Top of Records

(** The body of [pullConfigIn], which touches the fetcher only. *)
Definition pull (f : F) : eventmetadata.EventMetadataConfig * goerror * F :=
  let (configReader, f') := Fetch f in
  match configReader with
  | inr err => (zero, Some err, f')
  | inl configReader =>
      match ReadAll configReader with
      | inr err => (zero, Some err, f')
      | inl b =>
          match Unmarshal b with
          | inr err => (zero, Some err, f')
          | inl m => ({| eventmetadata.Metadata := m |}, None, f')
          end
      end
  end.

Definition pullConfigIn (w : World)
  : eventmetadata.EventMetadataConfig * goerror * World :=
  let '(config, err, f') := pull (fetcher w) in
  (config, err, {| fetcher := f'; slept := slept w; timings := timings w |}).

Definition Sleep (d : Z) (w : World) : World :=
  {| fetcher := fetcher w; slept := slept w ++ [d]; timings := timings w |}.

Definition Timing (stat : string) (w : World) : World :=
  {| fetcher := fetcher w; slept := slept w; timings := timings w ++ [stat] |}.

(** The loop of [retryPull] with [count] iterations left, [i] the loop
    variable, and [config] and [err] the variables of these names. *)
Fixpoint retryPull_loop (count : nat) (i : Z) (waitTime : Z)
  (config : eventmetadata.EventMetadataConfig) (err : goerror) (w : World)
  : eventmetadata.EventMetadataConfig * goerror * World :=
  match count with
  | O => (config, err, w)
  | S count' =>
      let '(config', err', w1) := pullConfigIn w in
      match err' with
      | None => (config', None, w1)
      | Some _ =>
          retryPull_loop count' (i + 1) waitTime config' err'
            (Sleep (int64 (waitTime * i)) w1)
      end
  end.

(** [for i := 1; i <= n; i++] runs [n] times ([n] is below the largest int,
    the callers pass 5), and not at all when [n] is not positive. *)
Definition retryPull (n : Z) (waitTime : Z) (w : World)
  : eventmetadata.EventMetadataConfig * goerror * World :=
  retryPull_loop (Z.to_nat n) 1 waitTime zero None w.

(** [nil] for the loader when the first fetch fails. *)
Definition NewDynamicLoader (w : World)
  : option eventmetadata.DynamicLoader * goerror * World :=
  let '(config, err, w') := retryPull 5 retryDelay w in
  match err with
  | Some _ => (None, err, w')
  | None => (Some {| eventmetadata.configs := config |}, None, w')
  end.

(** [Crank] over what its two channels deliver, in the order [select] takes
    them; it returns at [Closer], and blocks when nothing is left. *)
Fixpoint Crank (signals : list Signal) (d : eventmetadata.DynamicLoader)
  (w : World) : eventmetadata.DynamicLoader * World :=
  match signals with
  | [] => (d, w)
  | Closer :: _ => (d, w)
  | TickC :: rest =>
      let '(newConfig, err, w1) := retryPull 5 retryDelay w in
      match err with
      | Some _ => Crank rest d (Timing "config.error" w1)
      | None =>
          Crank rest {| eventmetadata.configs := newConfig |}
            (Timing "config.success" w1)
      end
  end.
(** X14.  A page with [meta] is merged only when its offset is strictly
    greater than the accumulator's, and the merge takes over every field
    the page sends and keeps the others: after it the accumulator maps a
    key to the page's value if the page has the key, to its old value
    otherwise. *)
Theorem merge_takes_page_fields
        (meta meta' md : dict) (body : dict) (x : Z) :
  dict_get "meta" body = Some (JObj md) ->
  offset_in meta = Some x ->
  merge_meta meta (JObj body) = Done meta' ->
  (exists y, offset_in md = Some y /\ x < y) /\
  forall k, dict_get k meta'
            = match dict_get k md with
              | Some v => Some v
              | None => dict_get k meta
              end.
Proof.
  intros Hmd Hx Hm.
  destruct (merge_meta_offset meta meta' (JObj body) x Hm Hx)
    as (y & Hy & _ & Hlt).
  specialize (Hlt (has_key_present body "meta" _ Hmd)).
  unfold merge_meta in Hm.
  rewrite (has_key_present body "meta" _ Hmd) in Hm. cbn [bind] in Hm.
  rewrite (subscript_present body "meta" _ Hmd) in Hm. cbn [bind] in Hm.
  apply bind_done in Hm as (last & _ & Hm).
  apply bind_done in Hm as (offset & Hoff & Hm).
  apply bind_done in Hm as (stuck & _ & Hm).
  destruct stuck; [discriminate |].
  apply bind_done in Hm as (total & _ & Hm). injection Hm as <-.
  split.
  - exists y. split; [| exact Hlt]. unfold offset_in in *.
    rewrite dict_get_update in Hy.
    apply subscript_done in Hoff as (d0 & [= <-] & Hoff).
    now rewrite Hoff in *.
  - intros k. apply dict_get_update.
Qed.

Lemma merge_takes_page_fields_witness :
  (exists y, offset_in [("offset", JNum 50); ("total", JNum 120)] = Some y /\
             0 < y) /\
  forall k,
    dict_get k [("total", JNum 120); ("offset", JNum 50); ("limit", JNum 50)]
    = match dict_get k [("offset", JNum 50); ("total", JNum 120)] with
      | Some v => Some v
      | None => dict_get k meta_after_page1
      end.
Proof.
  apply (merge_takes_page_fields meta_after_page1 _
           [("offset", JNum 50); ("total", JNum 120)]
           [("data", JArr []);
            ("meta", JObj [("offset", JNum 50); ("total", JNum 120)])] 0);
    reflexivity.
Defined.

Bottom of Records

» **Exercise**
Go through the data and gather every line that holds "signals".

» **Answer to this exercise**
Fixpoint Crank (signals : list Signal) (d : eventmetadata.DynamicLoader)
  match signals with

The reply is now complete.